La primera vez que te ves obligado a pelear, algo dentro de ti cambia de forma instantánea. Todo lo que conocías como “normalidad” desaparece, y el caos toma control .
Todo comienza en una parte pequeña pero poderosa de tu cerebro llamada el hipotálamo. Esta estructura es la que activa la respuesta de lucha o huida, preparando tu cuerpo para reaccionar ante una posible amenaza. En este momento, tu cuerpo se llena de adrenalina y noradrenalina, un cóctel de hormonas que te pone alerta.
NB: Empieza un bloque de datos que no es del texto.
(* ===== verification/Prelude.v ===== *)
(** * Verification of the exchange backend

    The program under src/ is the backend of a crypto exchange: it takes limit
    orders, matches them in one book per symbol, records what happens as events,
    hands the events to processors, and moves symbols between nodes.

    ** The parts and the files that model them

    - Money.v: amounts (src/biz/model/order.go, event.go): int64 counts of 10^-8
      units, and the way the code prints and parses them through float64.
    - Events.v: the events, their JSON envelopes and the event context
      (src/biz/model/event.go, event_context.go).
    - Database.v: the relational store behind gorm, a parameter: class [Table]
      with the statements the repositories issue and [TableLaws] with what SQL
      documents of them; [ListTable] is a table in memory that meets the laws.
    - Sequencer.v: global and per-symbol numbers (src/biz/service/sequencer.go).
    - SkipList.v: the ordered list of github.com/huandu/skiplist, a parameter:
      class [SkipList] with its laws, and instances that order by comparison and by
      score.
    - OrderBook.v, Matching.v, BookSpec.v, BookProps.v: the book
      (src/biz/service/orderbook.go): its operations on skip lists of queues, the
      lemmas on the matching loop, the abstract price-time book, and the theorems.
    - EventLog.v, EventLogProps.v: the log in memory, the repository of persistent
      events and the log on top of it (src/biz/service/event_log_memory.go,
      event_log_postgres.go, src/biz/dal/pg/event_store_postgres.go).
      [EventStore] is the interface the pipeline uses.
    - Checkpoint.v, CheckpointProps.v: progress per processor and symbol
      (src/biz/model/checkpoint.go, src/biz/dal/pg/checkpoint_repo.go,
      src/biz/service/checkpoint_manager.go).
    - Pipeline.v, PipelineProps.v: append, dispatch, duplicate test, replay
      (src/biz/service/event_pipeline.go).
    - MatchEngine.v, MatchEngineProps.v: submission, queues and workers
      (src/biz/service/match_engine.go).
    - Ownership.v, Transfer.v, OwnershipProps.v: the ownership state machine of a
      partition, the transfer protocol between nodes and the coordinator in the
      database (src/biz/model/partition_ownership.go, transfer_protocol.go,
      transfer_coordinator.go, src/biz/service/db_transfer_coordinator.go).
    - Lock.v: the distributed lock (src/biz/service/redis_lock_manager.go); redsync
      is a parameter with its documented laws.
    - Recovery.v, RecoveryProps.v: crash recovery
      (src/biz/service/recovery_executor.go).
    - Outbox.v, OutboxProps.v: entries written with a change and sent to Kafka later
      (src/biz/dal/pg/outbox_repo.go, src/biz/service/outbox_dispatcher.go).
    - Positions.v, PositionsProps.v: positions and their processor
      (src/biz/service/asset_service.go, event_processor_position.go).
    - NodeId.v, NodeIdProps.v: node IDs from a counter in Consul, by compare-and-swap
      (src/biz/service/node_id_manager.go).
    - Offsets.v: Kafka offsets (src/biz/service/kafka_offset_tracker.go).
    - Epoch.v, EpochProps.v: ownership epochs in Redis and fencing of orders
      (src/biz/service/ownership_epoch_manager.go, src/biz/handler/order_fencing.go).
    - Partitions.v, PartitionsProps.v: the partition table and the rounds of the
      autoscaler (src/biz/model/partition.go, src/biz/service/partition_autoscaler.go).
    - PartitionManager.v, PartitionManagerProps.v: the manager that shares the table
      through Consul, and the partition-aware engine with its loop and gate
      (src/biz/service/partition_manager.go, partition_aware_match_engine.go,
      setup_coordinators.go).
    - Hash.v: SHA-256 and MD5, of the Go library, checked on test vectors.
    - Snapshot.v, SnapshotProps.v, Validator.v: snapshots of the state, their
      checksum and comparison, and the validation after a recovery
      (src/biz/service/state_snapshot.go, state_validator.go).
    - Orders.v, OrdersProps.v: rows, repositories and services of orders and trades,
      and the database processor (src/biz/dal/pg/order_repo.go, trade_repo.go,
      src/biz/service/order_service.go, trade_service.go, event_processor_db.go).
    - WsProcessor.v: the WebSocket processor
      (src/biz/service/event_processor_websocket.go).
    - WsServer.v, WsServerProps.v: subscriptions, broadcast and the answers to
      clients (src/server/websocket_server.go, src/biz/handler/migrate_redirect_handler.go,
      src/middleware/distributed.go).  [Engine] is the interface to the engine.
    - WsSession.v: a connection from the upgrade to its clean-up, and the
      partition-aware engine behind [Engine] (src/server/websocket_server.go).
    - Kline.v, KlineProps.v: K-lines (src/biz/service/kline_helper.go,
      kline_compensate.go, src/biz/dal/pg/kline_repo.go).
    - Handlers.v, HandlersProps.v: the HTTP handlers (src/biz/handler/order.go,
      market.go, asset.go).
    - Backfill.v, BackfillProps.v: the job that fills the integer columns of
      positions (src/cmd/migrate/backfill_positions.go).
    - Startup.v: node identity and the recovery at start (src/main.go,
      src/biz/util/util.go, src/conf/conf.go).
    - Parts.v: processors that own parts of one world, and the projection of a
      history of the pipeline onto one of them.
    - EngineTrace.v: orders followed through queues, books and trades.
    - Node.v, NodeProps.v: the engine as NewPartitionAwareMatchEngine builds it, with
      its three processors on one world (src/biz/service/partition_aware_match_engine.go).
    - KafkaWriters.v: the cache of Kafka writers and the broker addresses
      (src/biz/dal/kafka/init.go).
    - Compensate.v: the store of orders to compensate, on RocksDB, a parameter with
      its laws (src/biz/dal/rocksdb/compensate.go, stub.go).
    - Lifecycle.v: the loops of the outbox dispatcher, the autoscaler and the K-line
      task (src/biz/service/outbox_dispatcher.go, partition_autoscaler.go,
      kline_compensate.go).
    - Boot.v, BootProps.v: configuration, clients, routes and main (src/main.go,
      src/conf/conf.go, src/biz/dal/init.go, pg/init.go, redis/init.go, src/router.go).

    A submitted order gets a number from the sequencer, becomes an event that the
    pipeline appends to a log and hands to the processors, and is queued; the worker
    of its symbol matches it in the book; each trade is again an event.  The
    pipeline records progress in the checkpoint manager, from which recovery starts.
    The processors store orders and trades, move positions with an outbox entry in
    the same transaction, and notify clients, whom the WebSocket server reaches
    through its shards.  The partition-aware engine lets orders pass for the symbols
    the partition table assigns to its node.

    ** Conventions

    A Go integer is a [Z] with the wrap-around of its width written out ([i64],
    [u64]).  A Go error is its message.  A call that may panic returns an [outcome].
    State is passed explicitly; definitions carry the names of the source and are
    executable.  Goroutines are steps: [engine_step] interleaves submitters and
    workers, and a dispatch takes the order in which the scheduler ran its
    goroutines as an argument.  Clocks, map enumeration orders and scheduler choices
    are arguments and the theorems hold for all of them.

    ** What the theorems show

    - The book: its invariant; termination of the matching loops; matching refines
      the abstract book; conservation of quantity; validity of trades; price-time
      priority; the book is never crossed; cancellation and depth are exact; trade
      IDs are unique.
    - Numbers: increasing, and disjoint between nodes, until the 40-bit counter is
      exhausted.
    - Logs: reading back gives the appended events in order; the index equals a scan;
      batches are atomic.
    - Pipeline: at most once and in order per processor and symbol, in every history
      and schedule; duplicates change nothing.
    - Engine: in every interleaving the books keep their invariant and every trade is
      between two orders submitted before it; an accepted order is queued under the
      logged ID.
    - A node: in every run its tables, positions and messages are what each processor
      makes alone of a subsequence of the events; the rows of the tables come from
      submitted orders and justified trades; volumes are conserved over its history.
    - Checkpoints: saved is read back; after a flush recovery starts right after the
      recorded progress.
    - Ownership: the invariant over all calls; the owner changes only on commit, to
      the confirmed target; a transfer completes; the coordinator gates the commit.
    - Locks: the operation runs only while the lock is held.
    - Positions: a trade conserves volume, is applied once, and averages between old
      average and price; an outbox entry marked published was delivered.
    - Node IDs: unique and stable in every interleaving of the nodes.
    - Offsets and epochs: committed stays below consumed, recovery starts after the
      commit, a change of owner fences the requests of older epochs.
    - Partitions: a round of the autoscaler keeps the table well-formed and the
      symbols served, isolates hot and gathers cold ones; the saved table is the
      loaded one; the gate passes exactly the symbols of the node; exactly the
      partitions of the node have ownership machines.
    - Snapshots: called identical exactly if the contents agree, and differences
      are listed exactly; a validation passes exactly if the recorded states agree.
    - Database and WebSocket processors: replayed events change no row; the messages
      are those of the first event of each ID.
    - WebSocket server: the shards refine one map; messages reach the subscribers of
      their symbol; a session that ends leaves no subscription.
    - Loops and clients: there is one dispatch loop while it is marked running; the
      autoscaler as it is started changes nothing; a call for a topic gets a writer of
      that topic in every interleaving; a compensation that is saved is read back.
    - Start: when the servers run the clients, tables, writers and the partition table
      are in place.
    - K-lines and depth: the bar of a minute covers its trades; a time lies in its
      bucket; the levels of the HTTP depth are exact.
    - Backfill: it finishes, with exactly the missing columns filled.
    - Where the code does not do what it means to, a theorem shows the behaviour it
      has: lists ordered by CalcScore cross the book, trades overtaken in a race and
      failed events are lost, a nil context panics, events read back from PostgreSQL
      are stripped, a refused migration redirects the running one, amounts lose a
      unit through float64, recovery refuses every event and the recovery at start
      panics; a frozen partition takes orders, partition IDs repeat every day,
      cancellations reach neither the table nor the book, the first delivery to a
      WebSocket client panics, and a dry run of the backfill never ends; a process
      that has started panics on its first order, a Consul without a leader makes the
      start panic, a late Stop ends the next dispatch loop, a race leaves a Kafka
      writer open, and a failed opening of the RocksDB store is forgotten.

    ** Fuel and bounds

    The matching loops are fuelled by the number of resting entries on the opposite
    side plus one; [match_loop_terminates] shows that they always exit by their own
    test.  The loop of the backfill is fuelled by passes; [backfill_finishes] shows
    that one pass per row and one more are enough, and [backfill_endless] which runs
    no fuel is enough for.  The shortest decimal text of a double tries 1 to 17
    digits, of which 17 identify a double; the outer loops of the hashes are fuelled
    by the length of the text.  Other recursion is structural.  Where a theorem needs a value to fit its
    width (the counter of the sequencer, the sum of a level) the bound is a
    hypothesis; everything else holds for all int64 values, wrap-around included.

    ** Not modelled

    The JSON text (a payload is its tree), logging and metrics, the binding and
    serialisation of HTTP requests and the choice of a route (Hertz), sockets, the
    YAML of the configuration file, the shutdown after a signal, and the timing of
    tickers: a tick may come at any time.  With the PostgreSQL log the log and the
    engine share one sequencer object; the pipeline theorems treat the log as any
    [EventStore] and do not rely on that sharing.  The node of NodeProps.v may have a
    checkpoint manager and a database handle or not: its theorems hold in both cases,
    and [started_node_panics] shows that with what the program sets no order passes.

    ** Plan

    Next: the statements of two nodes on one database in one interleaving; the
    compensation of K-lines by several nodes under one Consul lock; the shutdown of
    a process. *)

From stdpp Require Import base gmap strings list sorting pretty.
From Stdlib Require Import ZArith Lia.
Tu corazón se acelera para bombear más sangre a los músculos, las pupilas se dilatan para captar más luz y tus músculos se tensan, todo con un único objetivo: sobrevivir.
Mientras tanto, la corteza prefrontal, la zona de tu cerebro responsable de la lógica y la razón, comienza a apagarse poco a poco. El miedo que surge de la amígdala toma el control, y ya no piensas en las consecuencias de tus acciones. Estás en un estado de supervivencia total, y tu cuerpo actúa de manera instintiva. Todo parece volverse más rápido y confuso, como si el entorno se redujera a solo tú y esa otra persona.
En ese momento, la memoria muscular se convierte en tu mejor aliada, aunque no siempre sea muy efectiva. Si no has entrenado en deportes de contacto, es probable que tus movimientos sean torpes, descoordinados y carentes de elegancia. Los estudios muestran que bajo estrés intenso, tu control motriz fino disminuye, lo que explica por qué tus golpes no se sienten tan precisos como los habías imaginado. En lugar de una pelea organizada, te conviertes en un animal actuando por pura supervivencia.
El dolor, en ese momento, no se siente como lo esperabas. La adrenalina actúa como un potente analgésico, bloqueando la sensación de dolor mientras estás en pleno conflicto. Es solo después, cuando la tensión baja, cuando el cuerpo comienza a procesar lo sucedido. La corteza prefrontal empieza a despertar de nuevo, y te das cuenta de lo que realmente ocurrió. Las manos tiemblan, el dolor físico aparece con fuerza y, en muchos casos, la mente se inunda de ansiedad y preocupación. El cortisol, la hormona del estrés, toma el control y te deja con la sensación de que todo ha sido más desgarrador de lo que pensabas.
Lo más difícil no es el dolor físico, sino el proceso mental posterior. La violencia, aunque sea defensiva, deja una marca. Aunque hayas ganado, la experiencia cambia algo dentro de ti. Es una lección dolorosa sobre lo que realmente significa pelear, y no siempre lo que obtienes al final es la satisfacción que esperabas. Por eso, si alguna vez puedes dar un paso atrás y evitar el conflicto, hazlo. El verdadero poder está en la capacidad de no reaccionar.